[Saved entries]
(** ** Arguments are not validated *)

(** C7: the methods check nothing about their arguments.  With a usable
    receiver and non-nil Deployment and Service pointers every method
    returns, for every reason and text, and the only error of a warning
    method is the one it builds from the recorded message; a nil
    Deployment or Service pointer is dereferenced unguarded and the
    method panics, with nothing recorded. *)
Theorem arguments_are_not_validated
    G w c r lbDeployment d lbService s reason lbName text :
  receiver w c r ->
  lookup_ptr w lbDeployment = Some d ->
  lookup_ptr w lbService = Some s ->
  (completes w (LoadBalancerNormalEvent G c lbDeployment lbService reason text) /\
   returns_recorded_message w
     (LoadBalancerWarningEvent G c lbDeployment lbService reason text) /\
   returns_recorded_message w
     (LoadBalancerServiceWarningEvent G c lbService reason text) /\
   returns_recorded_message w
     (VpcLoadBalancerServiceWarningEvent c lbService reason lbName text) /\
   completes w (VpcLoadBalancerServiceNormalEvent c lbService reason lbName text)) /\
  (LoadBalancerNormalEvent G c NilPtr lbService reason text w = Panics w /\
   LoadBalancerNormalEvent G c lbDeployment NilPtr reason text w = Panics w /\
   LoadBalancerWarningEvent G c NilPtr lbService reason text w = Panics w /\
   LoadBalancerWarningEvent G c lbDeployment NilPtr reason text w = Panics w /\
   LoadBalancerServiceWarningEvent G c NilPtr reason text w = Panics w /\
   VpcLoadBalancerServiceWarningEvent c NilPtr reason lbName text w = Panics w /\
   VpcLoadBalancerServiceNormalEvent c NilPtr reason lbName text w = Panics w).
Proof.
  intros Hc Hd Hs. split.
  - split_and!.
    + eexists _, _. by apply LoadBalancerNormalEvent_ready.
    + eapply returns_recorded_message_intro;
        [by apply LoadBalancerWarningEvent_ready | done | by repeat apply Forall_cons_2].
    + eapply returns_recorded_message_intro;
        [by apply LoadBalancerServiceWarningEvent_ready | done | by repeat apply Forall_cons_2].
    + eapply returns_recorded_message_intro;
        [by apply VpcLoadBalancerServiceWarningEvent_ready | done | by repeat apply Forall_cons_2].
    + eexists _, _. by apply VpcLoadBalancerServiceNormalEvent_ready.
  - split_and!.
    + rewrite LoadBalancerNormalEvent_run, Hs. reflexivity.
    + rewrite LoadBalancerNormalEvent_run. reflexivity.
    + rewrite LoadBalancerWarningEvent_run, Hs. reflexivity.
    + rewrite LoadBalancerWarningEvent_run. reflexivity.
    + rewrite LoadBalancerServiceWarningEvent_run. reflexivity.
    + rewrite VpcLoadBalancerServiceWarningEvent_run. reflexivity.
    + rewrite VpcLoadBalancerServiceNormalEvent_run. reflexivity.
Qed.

==

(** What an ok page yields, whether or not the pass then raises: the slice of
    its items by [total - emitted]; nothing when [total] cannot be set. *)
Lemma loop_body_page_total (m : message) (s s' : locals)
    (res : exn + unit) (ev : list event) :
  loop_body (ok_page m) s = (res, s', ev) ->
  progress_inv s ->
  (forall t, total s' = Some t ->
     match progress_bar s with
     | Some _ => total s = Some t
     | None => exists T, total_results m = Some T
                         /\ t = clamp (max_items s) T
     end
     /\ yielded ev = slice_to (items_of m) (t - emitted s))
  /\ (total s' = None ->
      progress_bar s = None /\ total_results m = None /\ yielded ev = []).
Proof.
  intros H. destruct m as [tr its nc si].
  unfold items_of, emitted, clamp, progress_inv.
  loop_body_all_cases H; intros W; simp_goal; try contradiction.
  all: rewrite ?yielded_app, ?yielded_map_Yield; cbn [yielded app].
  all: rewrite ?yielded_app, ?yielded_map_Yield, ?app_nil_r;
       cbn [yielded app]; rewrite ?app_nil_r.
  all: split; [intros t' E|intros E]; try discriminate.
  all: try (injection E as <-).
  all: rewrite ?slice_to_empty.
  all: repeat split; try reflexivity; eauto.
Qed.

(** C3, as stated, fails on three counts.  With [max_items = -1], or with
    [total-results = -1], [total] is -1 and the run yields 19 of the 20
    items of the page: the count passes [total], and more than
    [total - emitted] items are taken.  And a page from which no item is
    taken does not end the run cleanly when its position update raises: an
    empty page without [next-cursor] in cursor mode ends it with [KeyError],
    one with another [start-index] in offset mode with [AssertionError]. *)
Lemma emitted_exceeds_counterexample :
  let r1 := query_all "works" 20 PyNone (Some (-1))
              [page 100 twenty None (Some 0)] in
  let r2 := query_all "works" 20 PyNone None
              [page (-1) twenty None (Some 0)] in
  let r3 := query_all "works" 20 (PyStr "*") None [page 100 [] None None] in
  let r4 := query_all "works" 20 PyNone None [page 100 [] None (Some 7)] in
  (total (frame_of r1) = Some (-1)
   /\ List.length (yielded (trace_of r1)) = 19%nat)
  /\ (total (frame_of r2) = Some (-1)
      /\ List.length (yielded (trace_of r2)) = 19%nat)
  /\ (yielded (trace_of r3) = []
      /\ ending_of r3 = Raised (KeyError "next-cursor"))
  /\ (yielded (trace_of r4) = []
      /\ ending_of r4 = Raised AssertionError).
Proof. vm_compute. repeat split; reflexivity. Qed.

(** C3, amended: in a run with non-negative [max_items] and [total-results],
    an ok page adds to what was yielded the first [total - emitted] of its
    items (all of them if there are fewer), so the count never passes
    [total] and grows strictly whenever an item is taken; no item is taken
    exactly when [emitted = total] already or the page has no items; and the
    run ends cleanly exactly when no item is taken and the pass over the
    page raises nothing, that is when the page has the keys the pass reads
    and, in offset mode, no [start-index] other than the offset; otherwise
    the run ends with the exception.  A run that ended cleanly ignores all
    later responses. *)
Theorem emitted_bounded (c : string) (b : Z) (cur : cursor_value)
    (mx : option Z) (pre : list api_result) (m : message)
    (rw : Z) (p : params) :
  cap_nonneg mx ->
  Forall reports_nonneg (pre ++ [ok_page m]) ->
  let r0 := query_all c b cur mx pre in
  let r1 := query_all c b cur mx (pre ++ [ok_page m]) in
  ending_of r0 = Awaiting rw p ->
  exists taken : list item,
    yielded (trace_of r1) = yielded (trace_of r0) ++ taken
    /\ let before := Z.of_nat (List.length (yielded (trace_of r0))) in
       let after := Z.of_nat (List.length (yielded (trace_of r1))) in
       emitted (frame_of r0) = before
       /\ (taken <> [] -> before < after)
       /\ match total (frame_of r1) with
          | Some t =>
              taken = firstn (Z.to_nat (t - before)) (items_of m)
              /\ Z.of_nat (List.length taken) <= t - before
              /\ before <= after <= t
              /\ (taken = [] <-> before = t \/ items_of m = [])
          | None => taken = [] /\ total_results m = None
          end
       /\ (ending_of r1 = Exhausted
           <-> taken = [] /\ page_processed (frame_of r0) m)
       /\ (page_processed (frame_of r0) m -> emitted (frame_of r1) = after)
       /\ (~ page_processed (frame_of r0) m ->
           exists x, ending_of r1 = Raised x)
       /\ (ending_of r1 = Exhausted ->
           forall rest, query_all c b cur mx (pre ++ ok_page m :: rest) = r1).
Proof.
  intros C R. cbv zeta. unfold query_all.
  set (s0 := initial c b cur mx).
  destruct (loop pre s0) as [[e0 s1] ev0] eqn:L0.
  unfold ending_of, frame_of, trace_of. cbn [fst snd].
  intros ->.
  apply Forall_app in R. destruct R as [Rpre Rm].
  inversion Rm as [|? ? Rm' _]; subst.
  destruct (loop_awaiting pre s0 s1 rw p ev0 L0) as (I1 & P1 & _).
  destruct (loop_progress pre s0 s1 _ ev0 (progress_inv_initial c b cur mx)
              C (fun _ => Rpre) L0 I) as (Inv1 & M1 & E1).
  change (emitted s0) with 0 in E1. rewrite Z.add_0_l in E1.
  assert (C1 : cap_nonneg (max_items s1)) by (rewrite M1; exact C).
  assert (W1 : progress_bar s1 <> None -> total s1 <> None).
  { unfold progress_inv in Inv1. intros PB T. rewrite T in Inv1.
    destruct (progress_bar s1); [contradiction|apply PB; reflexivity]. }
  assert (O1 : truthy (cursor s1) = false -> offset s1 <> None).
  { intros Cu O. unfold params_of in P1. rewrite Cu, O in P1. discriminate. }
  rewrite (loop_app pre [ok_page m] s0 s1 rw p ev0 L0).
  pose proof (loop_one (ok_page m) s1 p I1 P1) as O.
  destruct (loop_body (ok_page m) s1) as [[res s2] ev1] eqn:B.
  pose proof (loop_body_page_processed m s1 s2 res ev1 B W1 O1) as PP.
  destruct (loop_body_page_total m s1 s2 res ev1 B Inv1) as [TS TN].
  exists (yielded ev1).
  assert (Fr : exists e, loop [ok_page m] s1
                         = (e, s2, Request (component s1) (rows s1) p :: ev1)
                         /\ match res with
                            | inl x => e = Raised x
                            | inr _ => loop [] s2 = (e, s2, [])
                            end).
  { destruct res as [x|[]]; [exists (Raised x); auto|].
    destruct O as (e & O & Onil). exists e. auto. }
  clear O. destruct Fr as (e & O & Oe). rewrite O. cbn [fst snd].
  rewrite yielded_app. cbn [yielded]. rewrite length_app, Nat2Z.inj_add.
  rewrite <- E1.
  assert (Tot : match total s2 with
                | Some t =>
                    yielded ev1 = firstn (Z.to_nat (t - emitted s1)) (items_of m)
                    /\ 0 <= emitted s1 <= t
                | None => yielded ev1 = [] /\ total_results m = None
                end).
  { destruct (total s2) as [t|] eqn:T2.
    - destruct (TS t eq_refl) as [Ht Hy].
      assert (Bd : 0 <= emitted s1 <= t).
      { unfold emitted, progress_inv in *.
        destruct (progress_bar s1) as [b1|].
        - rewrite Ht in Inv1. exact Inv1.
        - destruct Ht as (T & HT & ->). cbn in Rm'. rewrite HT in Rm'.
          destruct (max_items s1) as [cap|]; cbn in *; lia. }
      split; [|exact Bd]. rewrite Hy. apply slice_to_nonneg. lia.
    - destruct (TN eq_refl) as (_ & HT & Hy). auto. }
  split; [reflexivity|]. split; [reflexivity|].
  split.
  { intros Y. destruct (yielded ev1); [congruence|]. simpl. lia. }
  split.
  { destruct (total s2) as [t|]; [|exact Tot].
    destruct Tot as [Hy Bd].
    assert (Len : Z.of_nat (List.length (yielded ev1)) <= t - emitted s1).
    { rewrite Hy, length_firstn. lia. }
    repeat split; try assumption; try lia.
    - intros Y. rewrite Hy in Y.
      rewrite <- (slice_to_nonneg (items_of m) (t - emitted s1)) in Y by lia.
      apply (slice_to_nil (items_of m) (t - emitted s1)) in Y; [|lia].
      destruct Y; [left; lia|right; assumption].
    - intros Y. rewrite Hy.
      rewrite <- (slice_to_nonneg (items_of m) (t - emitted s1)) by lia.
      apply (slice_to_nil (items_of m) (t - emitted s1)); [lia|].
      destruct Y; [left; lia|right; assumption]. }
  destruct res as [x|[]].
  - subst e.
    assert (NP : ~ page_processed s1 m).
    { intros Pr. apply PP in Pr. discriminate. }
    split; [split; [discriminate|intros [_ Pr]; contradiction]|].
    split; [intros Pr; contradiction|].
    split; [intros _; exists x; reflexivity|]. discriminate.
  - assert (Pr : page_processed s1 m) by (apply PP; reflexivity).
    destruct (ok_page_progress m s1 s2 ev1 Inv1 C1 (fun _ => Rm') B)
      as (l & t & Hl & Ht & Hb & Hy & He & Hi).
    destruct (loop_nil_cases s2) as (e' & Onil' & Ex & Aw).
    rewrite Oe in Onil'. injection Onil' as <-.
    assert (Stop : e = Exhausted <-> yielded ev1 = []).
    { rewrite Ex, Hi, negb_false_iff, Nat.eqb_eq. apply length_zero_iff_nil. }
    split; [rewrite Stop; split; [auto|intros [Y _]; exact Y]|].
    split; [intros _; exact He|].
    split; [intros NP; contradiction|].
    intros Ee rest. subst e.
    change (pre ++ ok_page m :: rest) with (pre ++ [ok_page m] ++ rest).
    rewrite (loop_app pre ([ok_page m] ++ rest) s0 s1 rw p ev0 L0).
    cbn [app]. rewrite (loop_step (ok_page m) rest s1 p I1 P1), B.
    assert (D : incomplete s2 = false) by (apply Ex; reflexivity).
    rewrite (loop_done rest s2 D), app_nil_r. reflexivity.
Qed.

* **THE PROBLEM**
From the records above, reproduce exactly the lines from the one with "yielded ev1 = firstn" to the one with "progress_inv in *.", both included, and no others.

* **EXPECTED ANSWER**
                    yielded ev1 = firstn (Z.to_nat (t - emitted s1)) (items_of m)
                    /\ 0 <= emitted s1 <= t
                | None => yielded ev1 = [] /\ total_results m = None
                end).
  { destruct (total s2) as [t|] eqn:T2.
    - destruct (TS t eq_refl) as [Ht Hy].
      assert (Bd : 0 <= emitted s1 <= t).
      { unfold emitted, progress_inv in *.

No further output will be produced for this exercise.